Lemma insertion_ok : cache_ok (L ++ [bh]) C' s'.
Proof.
  assert (Hdev : forall q, cell s' q b_dev = cell s q b_dev) by (intros; by apply insertion_other).
  assert (Hblk : forall q, cell s' q b_blocknr = cell s q b_blocknr) by (intros; by apply insertion_other).
  assert (Hkey : forall q, key_of s' q = key_of s q) by (intros; unfold key_of; by rewrite Hdev, Hblk).
  assert (Hsnoc : forall q, q ∈ L ++ [bh] -> q ∈ L \/ q = bh) by set_solver.
  destruct (inserted_rest bh f p k h s) as (Hfl & Hnr & _). fold s' in Hfl, Hnr.
  constructor.
  - unfold s'. rewrite inserted_hash. case_decide; [| rewrite length_insert]; apply (ck_len _ _ _ Hok).
  - rewrite Hnr, length_app. cbn [length]. lia.
  - by destruct L.
  - apply NoDup_app. split; [apply (ck_nodup _ _ _ Hok) |]. split; [set_solver | apply NoDup_singleton].
  - intros q [Hq | ->]%Hsnoc; [by apply (ck_addr _ _ _ Hok) | done].
  - intros q g [Hq | ->]%Hsnoc Hg; apply inserted_has; [by apply (ck_buf _ _ _ Hok) | by apply Hbuf].
  - rewrite Hfl, <- (ck_head _ _ _ Hok). pose proof (ck_ne _ _ _ Hok). by destruct L.
  - apply insertion_ring.
  - apply insertion_bucket.
  - intros h' Hh'. unfold C'. destruct (ck_chain _ _ _ Hok h' Hh') as [Hnd _].
    case_decide as Hd.
    + destruct Hd as [Hd ->]. split; [| by apply insertion_chain_new].
      apply NoDup_cons. split; [by apply insertion_notin | done].
    + split; [done |]. apply insertion_chain_old; [done |].
      destruct (decide (cell s bh b_dev = 0)); [by right | left; tauto].
  - intros h' q Hh'. rewrite elem_of_app, list_elem_of_singleton, Hdev, Hkey. unfold C'.
    pose proof (ck_in _ _ _ Hok h' q Hh') as Hi.
    case_decide as Hd; [rewrite elem_of_cons |]; rewrite Hi; [destruct Hd as [Hd ->]; unfold k; naive_solver |].
    split; [tauto |]. intros ([Hq | ->] & Hq1 & Hq2); [tauto |]. exfalso. apply Hd. done.
  - intros q [Hq | ->]%Hsnoc Hd; rewrite Hdev in Hd.
    + destruct (ck_out _ _ _ Hok q Hq Hd) as [E1 E2]. assert (q <> bh) by (intros ->; done).
      rewrite !insertion_cell. split; [by do 6 rewrite decide_False by naive_solver |].
      rewrite decide_False; [by do 5 rewrite decide_False by naive_solver |].
      intros (_ & _ & _ & ->). destruct insertion_bucket_in as [E | [Hk _]].
      * pose proof (ck_addr _ _ _ Hok h Hq). lia.
      * apply (ck_in _ _ _ Hok k h (hashfn_range _ _)) in Hk. tauto.
    + rewrite !insertion_cell. split; do 2 rewrite decide_False by tauto; by rewrite decide_True by auto.
  - intros q r [Hq | ->]%Hsnoc [Hr | ->]%Hsnoc; rewrite !Hdev, !Hblk; intros H1 H2 H3.
    + by apply (ck_unique _ _ _ Hok).
    + exfalso. apply (Hfresh q Hq); congruence.
    + exfalso. apply (Hfresh r Hr); congruence.
    + done.
Qed.
End insertion.

(** [insert_into_queues] puts a buffer at the end of the free list and, if it
    has a device, at the front of its chain. *)
Lemma insert_into_queues_ok L C s bh :
  cache_ok L C s -> (bh ∉ L) -> 0 < bh < 2 ^ 32 -> (forall f, f ∈ buf_fields -> has s bh f) ->
  Z.of_nat (S (length L)) <= nr_buffers s ->
  (forall q, q ∈ L -> cell s bh b_dev <> 0 ->
     cell s q b_dev = cell s bh b_dev -> cell s q b_blocknr <> cell s bh b_blocknr) ->
  exists s', insert_into_queues bh s = Done tt s' /\
    cache_ok (L ++ [bh]) (fun h => if decide (cell s bh b_dev <> 0 /\ h = key_of s bh)
                                   then bh :: C h else C h) s' /\
    (forall q g, g <> b_prev -> g <> b_next -> g <> b_prev_free -> g <> b_next_free ->
       cell s' q g = cell s q g) /\
    (forall q g, has s q g -> has s' q g) /\
    nr_buffers s' = nr_buffers s /\
    kmem s' = (if decide (cell s bh b_dev <> 0 /\ C (key_of s bh) = []) then store32 (kmem s) offset_b_prev bh else kmem s) /\
    fps s' = fps s /\ last_allocated_inode s' = last_allocated_inode s /\ fdisk s' = fdisk s.
Proof.
  intros Hok Hout Ha Hb Hn Hf. eexists. split; [by apply (insertion_run L C) |].
  split; [by apply insertion_ok |]. split; [intros; by apply (insertion_other L C) |].
  split; [intros; by apply inserted_has |].
  destruct (inserted_rest bh (free_list s) (cell s (free_list s) b_prev_free) (key_of s bh)
    (hd 0 (C (key_of s bh))) s) as (_ & ? & Hm & ? & ? & ?). split; [done |]. split; [| done]. rewrite Hm.
  apply decide_ext. destruct (C (key_of s bh)) as [| q l] eqn:E; [by split; intros [? _] |]. cbn [hd].
  assert (Hq : q ∈ C (key_of s bh)) by (rewrite E; set_solver).
  apply (ck_in _ _ _ Hok _ _ (hashfn_range _ _)) in Hq as [Hq _]. pose proof (ck_addr _ _ _ Hok q Hq).
  split; [lia | by intros []].
Qed.

(** ** Changes that leave the structures alone *)

Definition link_fields : list fld :=
  [b_dev; b_blocknr; b_prev; b_next; b_prev_free; b_next_free].

Lemma cache_ok_frame L C s s' :
  cache_ok L C s -> hash_table s' = hash_table s -> free_list s' = free_list s ->
  nr_buffers s' = nr_buffers s -> (forall q g, has s q g -> has s' q g) ->
  (forall q g, q ∈ L -> g ∈ link_fields -> cell s' q g = cell s q g) ->
  cache_ok L C s'.
Proof.
  intros Hok Hh Hf Hn Hhas Hc.
  assert (Hkey : forall q, q ∈ L -> key_of s' q = key_of s q).
  { intros q Hq. unfold key_of. rewrite !Hc by (done || set_solver). done. }
  assert (Hmem : forall h q, 0 <= h < 307 -> q ∈ 0 :: C h ++ [0] -> q = 0 \/ q ∈ L).
  { intros h q Hh' Hq. apply elem_of_cons in Hq as [? | Hq]; [by left |].
    apply elem_of_app in Hq as [Hq | Hq]; [right | left; set_solver].
    apply (ck_in _ _ _ Hok h q Hh') in Hq. tauto. }
  constructor.
  - rewrite Hh. apply (ck_len _ _ _ Hok).
  - rewrite Hn. apply (ck_num _ _ _ Hok).
  - apply (ck_ne _ _ _ Hok).
  - apply (ck_nodup _ _ _ Hok).
  - apply (ck_addr _ _ _ Hok).
  - intros. by apply Hhas, (ck_buf _ _ _ Hok).
  - rewrite Hf. apply (ck_head _ _ _ Hok).
  - pose proof (ck_ring _ _ _ Hok) as Hr. destruct L as [| a t]; [done |]. cbn [ring] in Hr |- *.
    revert Hr. apply links_impl. intros u v Hu Hv [E1 E2].
    unfold free_link. rewrite !Hc; [done | | set_solver | | set_solver]; cbn [tail] in Hv; set_solver.
  - intros. rewrite Hh. by apply (ck_bucket _ _ _ Hok).
  - intros h Hr. destruct (ck_chain _ _ _ Hok h Hr) as [Hnd Hl]. split; [done |].
    revert Hl. apply links_impl. intros u v Hu Hv [E1 E2].
    assert (Hv' : v ∈ 0 :: C h ++ [0]) by (apply elem_of_cons; by right).
    unfold hash_link. split; intros H0.
    + rewrite Hc; [auto | by destruct (Hmem h u Hr Hu) | set_solver].
    + rewrite Hc; [auto | by destruct (Hmem h v Hr Hv') | set_solver].
  - intros h q Hr. rewrite (ck_in _ _ _ Hok h q Hr). split; intros (Hq & H1 & H2).
    + rewrite Hc, Hkey by (done || set_solver). done.
    + rewrite Hc in H1 by (done || set_solver). rewrite Hkey in H2 by done. done.
  - intros q Hq. rewrite !Hc by (done || set_solver). by apply (ck_out _ _ _ Hok).
  - intros q r Hq Hr. rewrite !Hc by (done || set_solver). by apply (ck_unique _ _ _ Hok).
Qed.

(** [cache_ok] of a state that [upd] has changed outside the links. *)
Lemma cache_ok_upd L C s p f v :
  cache_ok L C s -> (p ∉ L) \/ (f ∉ link_fields) -> cache_ok L C (upd p f v s).
Proof.
  intros Hok Hp. apply (cache_ok_frame L C s); try done; [intros; by apply has_upd |].
  intros q g Hq Hg. apply cell_upd_ne. intros [= -> ->]. tauto.
Qed.

(** ** Walks *)

Lemma chain_short L C s h : cache_ok L C s -> 0 <= h < 307 -> (length (C h) <= length L)%nat.
Proof.
  intros Hok Hh. destruct (ck_chain _ _ _ Hok h Hh) as [Hnd _]. apply submseteq_length.
  apply NoDup_submseteq; [done |]. intros q Hq. by apply (ck_in _ _ _ Hok h q Hh) in Hq as [? _].
Qed.

Lemma find_from_run L C s dev block n l :
  cache_ok L C s -> (forall q, q ∈ l -> q ∈ L) -> links (hash_link s) (l ++ [0]) ->
  (length l <= n)%nat ->
  exists r, find_from n (hd 0 l) dev block s = Done r s /\
    (r ∈ l /\ cell s r b_dev = dev /\ cell s r b_blocknr = block \/
     r = 0 /\ forall q, q ∈ l -> ~ (cell s q b_dev = dev /\ cell s q b_blocknr = block)).
Proof.
  intros Hok. revert n; induction l as [| q l IH]; intros n Hl Hlk Hn.
  { exists 0. split; [by destruct n |]. right. split; [done |]. intros q Hq. by apply elem_of_nil in Hq. }
  destruct n as [| n]; [cbn in Hn; lia |]. cbn [hd find_from].
  assert (Hq : q ∈ L) by (apply Hl; set_solver).
  pose proof (ck_addr _ _ _ Hok q Hq) as Ha. rewrite (proj2 (Z.eqb_neq q 0)) by lia.
  assert (H1 : has s q b_dev) by (apply (ck_buf _ _ _ Hok); [done | in_list]).
  assert (H2 : has s q b_blocknr) by (apply (ck_buf _ _ _ Hok); [done | in_list]).
  assert (H3 : has s q b_next) by (apply (ck_buf _ _ _ Hok); [done | in_list]).
  do 2 fstep.
  destruct (Z.eqb_spec (cell s q b_dev) dev) as [E1 | E1],
    (Z.eqb_spec (cell s q b_blocknr) block) as [E2 | E2]; cbn [andb].
  { exists q. split; [done |]. left. set_solver. }
  all: fstep; assert (Hnext : cell s q b_next = hd 0 l)
      by (destruct l as [| b l]; cbn [app] in Hlk; apply links_cons2 in Hlk as [[Hlk _] _]; apply Hlk; lia).
  all: rewrite Hnext; destruct (IH n) as (r & Hr & Hcase);
    [intros; apply Hl; set_solver | by destruct l; [| apply links_cons2 in Hlk as [_ Hlk]] |
     cbn in Hn; lia | exists r; split; [done |]].
  all: destruct Hcase as [(Hr1 & Hr2) | [Hr1 Hr2]]; [left; split; [set_solver | done] | right; split; [done |]].
  all: intros q' Hq'; apply elem_of_cons in Hq' as [-> | Hq']; [tauto | by apply Hr2].
Qed.

(** [find_buffer] finds the buffer of a block, if there is one. *)
Lemma find_buffer_run L C s dev block :
  cache_ok L C s -> dev <> 0 ->
  exists r, find_buffer dev block s = Done r s /\
    (r ∈ L /\ cell s r b_dev = dev /\ cell s r b_blocknr = block \/
     r = 0 /\ forall q, q ∈ L -> cell s q b_dev = dev -> cell s q b_blocknr <> block).
Proof.
  intros Hok Hd. pose proof (hashfn_range dev block) as Hr.
  destruct (ck_chain _ _ _ Hok _ Hr) as [_ Hl].
  pose proof (chain_short _ _ _ _ Hok Hr) as Hshort. pose proof (ck_num _ _ _ Hok) as Hnum.
  set (l := C (hashfn dev block)) in *.
  assert (HlL : forall q, q ∈ l -> q ∈ L) by (intros q Hq; by apply (ck_in _ _ _ Hok _ q Hr) in Hq as [? _]).
  assert (Hl' : links (hash_link s) (l ++ [0])) by (by destruct l; [| apply links_cons2 in Hl as [_ Hl]]).
  unfold find_buffer.
  rewrite (bind_Done (hash_get _ _) _ s (hd 0 l) s)
    by (apply hash_get_run; by apply (ck_bucket _ _ _ Hok)).
  unfold walk. fstep.
  destruct (find_from_run L C s dev block (Z.to_nat (nr_buffers s)) l) as (r & Hrun & Hcase);
    [done | done | done | lia |].
  exists r. split; [done |]. destruct Hcase as [(H1 & H2 & H3) | [-> H1]]; [left; auto | right].
  split; [done |]. intros q Hq E1 E2. apply (H1 q); [| done].
  apply (ck_in _ _ _ Hok _ q Hr). split; [done |]. split; [congruence |].
  unfold key_of. by rewrite E1, E2.
Qed.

**PROBLEM REQUIREMENTS**:
Scan the entries above and show each line that contains the word "Hnext".

**ANSWER SECTION**:
  all: fstep; assert (Hnext : cell s q b_next = hd 0 l)
  all: rewrite Hnext; destruct (IH n) as (r & Hr & Hcase);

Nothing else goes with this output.